(* ===== verification/Caches.v ===== *)
(** * The caches of the engine stay bounded

    Import evidence, the hashes and roots of pending proposals and the collectors
    of future timeouts are filled from the network.  [caches_wf] is their
    invariant: evidence is a set with a duplicate-free queue of at most 64
    entries, the bounded maps are well formed, and a future collector belongs to
    a view of the window.  [keeps I m] says that [m] preserves [I] from every
    state; the tactic [keeps] follows the structure of a handler. *)

From S2P Require Import Prelude Effects Crypto Messages Signing ValidatorSet Epoch EpochTheory.
From S2P Require Import Quorum QuorumTheory Fifo Pacemaker Round VoteLog Engine Handlers Machine.
From S2P Require Import Refinement.

Section keeps.
Context {S E : Type} (I : S -> Prop).

Definition keeps {A} (m : ST S E A) : Prop := forall s, I s -> I (m s).1.

Lemma keeps_bind {A B} (m : ST S E A) (k : A -> ST S E B) :
  keeps m -> (forall a, keeps (k a)) -> keeps (m ≫= k).
Proof.
  intros Hm Hk s Hs. unfold mbind, st_bind. specialize (Hm s Hs).
  destruct (m s) as [s' [a|err| |]]; cbn in *; [by apply Hk|done..].
Qed.
(** From one state, for an effect that relies on a test of that state. *)
Lemma keeps_at {A B} (m : ST S E A) (k : A -> ST S E B) s :
  I (m s).1 -> (forall a, keeps (k a)) -> I ((m ≫= k) s).1.
Proof.
  intros Hm Hk. unfold mbind, st_bind. destruct (m s) as [s' [a|err| |]]; cbn in *;
    [by apply Hk|done..].
Qed.
Lemma keeps_catch {A} (m : ST S E A) : keeps m -> keeps (catch m).
Proof.
  intros Hm s Hs. unfold catch. specialize (Hm s Hs). by destruct (m s) as [s' [a|err| |]].
Qed.
Lemma keeps_when b (m : ST S E unit) : keeps m -> keeps (when b m).
Proof. destruct b; [done|]. by intros _ s. Qed.
Lemma keeps_for_each {A} (f : A -> ST S E unit) l :
  (forall x, keeps (f x)) -> keeps (for_each f l).
Proof.
  intros Hf. induction l as [|x l IH]; cbn; [by intros s|]. by apply keeps_bind.
Qed.
Lemma keeps_ret {A} (a : A) : keeps (mret a).
Proof. by intros s. Qed.
Lemma keeps_fail {A} err : keeps (fail err : ST S E A).
Proof. by intros s. Qed.
Lemma keeps_panic {A} : keeps (panic : ST S E A).
Proof. by intros s. Qed.
Lemma keeps_out_of_fuel {A} : keeps (out_of_fuel : ST S E A).
Proof. by intros s. Qed.
Lemma keeps_get : keeps (get : ST S E S).
Proof. by intros s. Qed.
Lemma keeps_gets {A} (f : S -> A) : keeps (gets f : ST S E A).
Proof. by intros s. Qed.
Lemma keeps_try {A} (f : S -> result E A) : keeps (try_ f).
Proof. by intros s. Qed.
Lemma keeps_modify f : (forall s, I s -> I (f s)) -> keeps (modify f : ST S E unit).
Proof. done. Qed.
End keeps.

Create HintDb keeps discriminated.
#[export] Hint Constants Opaque : keeps.

Section caches.
Context {L : Type} `{VoteLogWriter L} {blst : Blst} {digest : Digest}.
Abbreviation engine := (ConsensusEngine L).
Abbreviation M := (@M L).

Record caches_wf (e : engine) : Prop := {
  cw_tx : fifo_wf (pending_tx_roots e) /\ bf_capacity (pending_tx_roots e) = 64%nat;
  cw_changes : fifo_wf (pending_changes_hashes e) /\
    bf_capacity (pending_changes_hashes e) = 64%nat;
  cw_queue : NoDup (imported_block_fifo e);
  cw_evidence : forall h, h ∈ imported_blocks e <-> h ∈ imported_block_fifo e;
  cw_imports : (length (imported_block_fifo e) <= MAX_IMPORTED_BLOCKS)%nat;
  cw_future : forall v c, future_timeout_collectors e !! v = Some c ->
    engine_view e < v /\ v <= engine_view e +s FUTURE_VIEW_WINDOW
}.

(** The part of the state [caches_wf] speaks about. *)
Definition caches (e : engine) :=
  (pending_tx_roots e, pending_changes_hashes e, imported_block_fifo e, imported_blocks e,
   future_timeout_collectors e, engine_view e).

Lemma caches_frame (e e' : engine) : caches e' = caches e -> caches_wf e -> caches_wf e'.
Proof.
  unfold caches. intros E. injection E as E1 E2 E3 E4 E5 E6.
  intros []. constructor; rewrite ?E1, ?E2, ?E3, ?E4, ?E5, ?E6; done.
Qed.

Lemma insert_capacity {K V} `{Countable K} k (v : V) (f : BoundedFifoMap K V) :
  bf_capacity (fifo_insert k v f) = bf_capacity f.
Proof. unfold fifo_insert, fifo_evict. repeat case_match; done. Qed.
Lemma remove_capacity {K V} `{Countable K} k (f : BoundedFifoMap K V) :
  bf_capacity (fifo_remove k f).1 = bf_capacity f.
Proof. unfold fifo_remove. by case_match. Qed.

Lemma caches_at {A B} (m : M A) (k : A -> M B) e :
  caches_wf (m e).1 -> (forall a, keeps caches_wf (k a)) -> caches_wf ((m ≫= k) e).1.
Proof. apply keeps_at. Qed.

(** ** Single effects *)

Lemma keeps_frame f : (forall e, caches (f e) = caches e) -> keeps caches_wf (modify f : M unit).
Proof. intros Hf e. apply caches_frame, Hf. Qed.

Lemma keeps_round f :
  (forall r, current_view (f r) = current_view r) ->
  keeps caches_wf (modify (fun e => e <| round_state ::= f |>) : M unit).
Proof. intros Hf. apply keeps_frame. intros e. unfold caches, engine_view. cbn. by rewrite Hf. Qed.

Lemma keeps_emit o : keeps caches_wf (emit o : M unit).
Proof.
  intros e. destruct (emit_after o e) as (w & r & -> & _). by apply caches_frame.
Qed.
Lemma keeps_now : keeps caches_wf (now : M Instant).
Proof.
  intros e. unfold now, mbind, st_bind.
  destruct (tick_after e) as (w & r & -> & _ & [->|[n ->]]); by apply caches_frame.
Qed.
Lemma keeps_sign f : keeps caches_wf (sign_fact f : M BlsSignature).
Proof. apply keeps_bind; [by apply keeps_frame|]. intros _. apply keeps_gets. Qed.
Lemma keeps_log {A} (m : ST L ConsensusError A) : keeps caches_wf (zoom vote_log m : M A).
Proof. intros e. unfold zoom. destruct (m (vote_log e)). by apply caches_frame. Qed.
Lemma keeps_epochs {A} (m : ST EpochManager ConsensusError A) :
  keeps caches_wf (zoom epoch_manager m : M A).
Proof. intros e. unfold zoom. destruct (m (epoch_manager e)). by apply caches_frame. Qed.
Lemma keeps_votes m : keeps caches_wf (on_some vote_collector m : M unit).
Proof.
  intros e. unfold on_some. case_match; [|done]. case_match. by apply caches_frame.
Qed.
Lemma keeps_commits m : keeps caches_wf (on_some commit_collector m : M unit).
Proof.
  intros e. unfold on_some. case_match; [|done]. case_match. by apply caches_frame.
Qed.
Lemma keeps_leader_of v set : keeps caches_wf (leader_of v set : M N).
Proof. unfold leader_of. case_match; by intros e. Qed.
Lemma keeps_lift {A} (r : cresult A) : keeps caches_wf (lift r : M A).
Proof. apply keeps_try. Qed.

Lemma keeps_tx_insert k v :
  keeps caches_wf (modify (fun e => e <| pending_tx_roots ::= fifo_insert k v |>) : M unit).
Proof.
  intros e [[Ht Hc] ? ? ? ? ?]. constructor; try done.
  split; [by apply fifo_insert_wf|]. by etrans; [apply insert_capacity|].
Qed.
Lemma keeps_tx_remove k :
  keeps caches_wf
    (modify (fun e => e <| pending_tx_roots ::= (fun f => (fifo_remove k f).1) |>) : M unit).
Proof.
  intros e [[Ht Hc] ? ? ? ? ?]. constructor; try done.
  split; [by apply fifo_remove_wf|]. by etrans; [apply remove_capacity|].
Qed.
Lemma keeps_changes_insert k v :
  keeps caches_wf (modify (fun e => e <| pending_changes_hashes ::= fifo_insert k v |>) : M unit).
Proof.
  intros e [? [Ht Hc] ? ? ? ?]. constructor; try done.
  split; [by apply fifo_insert_wf|]. by etrans; [apply insert_capacity|].
Qed.

Lemma keeps_enter_view t v : keeps caches_wf (modify (enter_view t v) : M unit).
Proof.
  intros e [Ht Hc Hn He Hl Hf]. unfold enter_view, reset_view_state.
  assert (Hview : forall w c, filter (fun kv : N * TimeoutCollector =>
      v < kv.1 /\ kv.1 <= v +s FUTURE_VIEW_WINDOW) (future_timeout_collectors e) !! w = Some c ->
    current_view (advance_view v (round_state e)) < w /\
    w <= current_view (advance_view v (round_state e)) +s FUTURE_VIEW_WINDOW).
  { intros w c [Hw [Hlo Hhi]]%map_lookup_filter_Some. cbn in Hlo, Hhi. apply Hf in Hw.
    unfold engine_view, advance_view in *. by case_match. }
  cbn. destruct (is_gov5 (signing_profile e)); constructor; cbn; try done.
  - apply NoDup_nil_2.
  - intros h. split; [by intros ?%not_elem_of_empty|by intros ?%not_elem_of_nil].
  - lia.
Qed.

(** Any part of the import evidence may be dropped. *)
Lemma keeps_forget (f : engine -> engine) :
  (forall e, pending_tx_roots (f e) = pending_tx_roots e /\
     pending_changes_hashes (f e) = pending_changes_hashes e /\
     future_timeout_collectors (f e) = future_timeout_collectors e /\
     engine_view (f e) = engine_view e /\
     ((imported_blocks (f e) = imported_blocks e /\
       imported_block_fifo (f e) = imported_block_fifo e) \/
      (imported_blocks (f e) = ∅ /\ imported_block_fifo (f e) = []))) ->
  keeps caches_wf (modify f : M unit).
Proof.
  intros Hf e [Ht Hc Hn He Hl Hv]. cbn.
  destruct (Hf e) as (E1 & E2 & E3 & E4 & [[E5 E6]|[E5 E6]]);
    constructor; rewrite ?E1, ?E2, ?E3, ?E4, ?E5, ?E6; try done.
  - apply NoDup_nil_2.
  - intros h. split; [by intros ?%not_elem_of_empty|by intros ?%not_elem_of_nil].
  - cbn. lia.
Qed.

Lemma keeps_future view (c : TimeoutCollector) e :
  engine_view e < view -> view <= engine_view e +s FUTURE_VIEW_WINDOW ->
  caches_wf e -> caches_wf (e <| future_timeout_collectors ::= <[view := c]> |>).
Proof.
  intros Hlo Hhi [Ht Hc Hn He Hl Hv]. constructor; cbn; try done.
  intros v c'. rewrite lookup_insert_Some. intros [[<- _]|[_ Hin]]; [done|by eapply Hv].
Qed.
Lemma keeps_future_delete view :
  keeps caches_wf (modify (fun e => e <| future_timeout_collectors ::= delete view |>) : M unit).
Proof.
  intros e [Ht Hc Hn He Hl Hv]. constructor; cbn; try done.
  intros v c [_ Hin]%lookup_delete_Some. by eapply Hv.
Qed.

(** ** Import evidence *)

(** One turn of the queue finds the oldest entry that is not the live one. *)
Lemma evict_imported_spec n live (fifo : list B256) fifo' out :
  evict_imported n live fifo = (fifo', out) -> NoDup fifo ->
  match out with
  | Some h => fifo ≡ₚ h :: fifo' /\ Some h ≠ live
  | None => fifo ≡ₚ fifo' /\ forall h, h ∈ take n fifo -> Some h = live
  end.
Proof.
  revert fifo. induction n as [|n IH]; intros fifo E Hnd; cbn in E.
  { simplify_eq. split; [done|]. by intros h ?%not_elem_of_nil. }
  destruct fifo as [|x fifo].
  { simplify_eq. split; [done|]. by intros h ?%not_elem_of_nil. }
  case_bool_decide as Hx; [|by simplify_eq].
  assert (Hp : x :: fifo ≡ₚ fifo ++ [x]) by (by rewrite Permutation_cons_append).
  assert (Hnd' : NoDup (fifo ++ [x])) by (by rewrite <- Hp).
  specialize (IH _ E Hnd'). destruct out as [h|], IH as [IHp IH].
  - split; [by rewrite Hp|done].
  - split; [by rewrite Hp|]. intros h [->|Hh]%elem_of_cons; [done|].
    apply IH. destruct (decide (n <= length fifo)%nat).
    + by rewrite take_app_le.
    + rewrite take_ge by (rewrite length_app; cbn; lia). rewrite elem_of_app. left.
      by eapply elem_of_subseteq; [|exact Hh]; apply subseteq_take.
Qed.

Lemma evict_oldest_spec (e : engine) :
  NoDup (imported_block_fifo e) -> (2 <= length (imported_block_fifo e))%nat ->
  exists h e', evict_oldest_imported_block e = (e', Ok tt) /\
    imported_block_fifo e ≡ₚ h :: imported_block_fifo e' /\
    imported_blocks e' = imported_blocks e ∖ {[h]} /\
    Some h ≠ pp_block_hash <$> pending_proposal e /\
    pending_proposal e' = pending_proposal e /\
    (pending_tx_roots e', pending_changes_hashes e', future_timeout_collectors e', engine_view e')
    = (pending_tx_roots e, pending_changes_hashes e, future_timeout_collectors e, engine_view e).
Proof.
  intros Hnd Hlen. unfold evict_oldest_imported_block, modify.
  set (live := pp_block_hash <$> pending_proposal e).
  destruct (evict_imported _ live _) as [fifo [h|]] eqn:Ev;
    pose proof (evict_imported_spec _ _ _ _ _ Ev Hnd) as [Hp Hl].
  - exists h. eexists. by split.
  - exfalso. rewrite firstn_all in Hl.
    destruct (imported_block_fifo e) as [|x [|y l]]; [cbn in Hlen; lia..|].
    apply NoDup_cons in Hnd as [Hx _]. apply Hx. 
    assert (Some y = Some x) as [= ->]; [|left].
    etrans; [apply Hl; right; left|symmetry; apply Hl; left].
Qed.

→ **REQUIRED ACTION**:
From the listing above, the lines starting with the one that has "Record caches_wf (e" and running through the one that has "cw_evidence : forall" should be copied exactly, ends included.

→ **RESULT**:
Record caches_wf (e : engine) : Prop := {
  cw_tx : fifo_wf (pending_tx_roots e) /\ bf_capacity (pending_tx_roots e) = 64%nat;
  cw_changes : fifo_wf (pending_changes_hashes e) /\
    bf_capacity (pending_changes_hashes e) = 64%nat;
  cw_queue : NoDup (imported_block_fifo e);
  cw_evidence : forall h, h ∈ imported_blocks e <-> h ∈ imported_block_fifo e;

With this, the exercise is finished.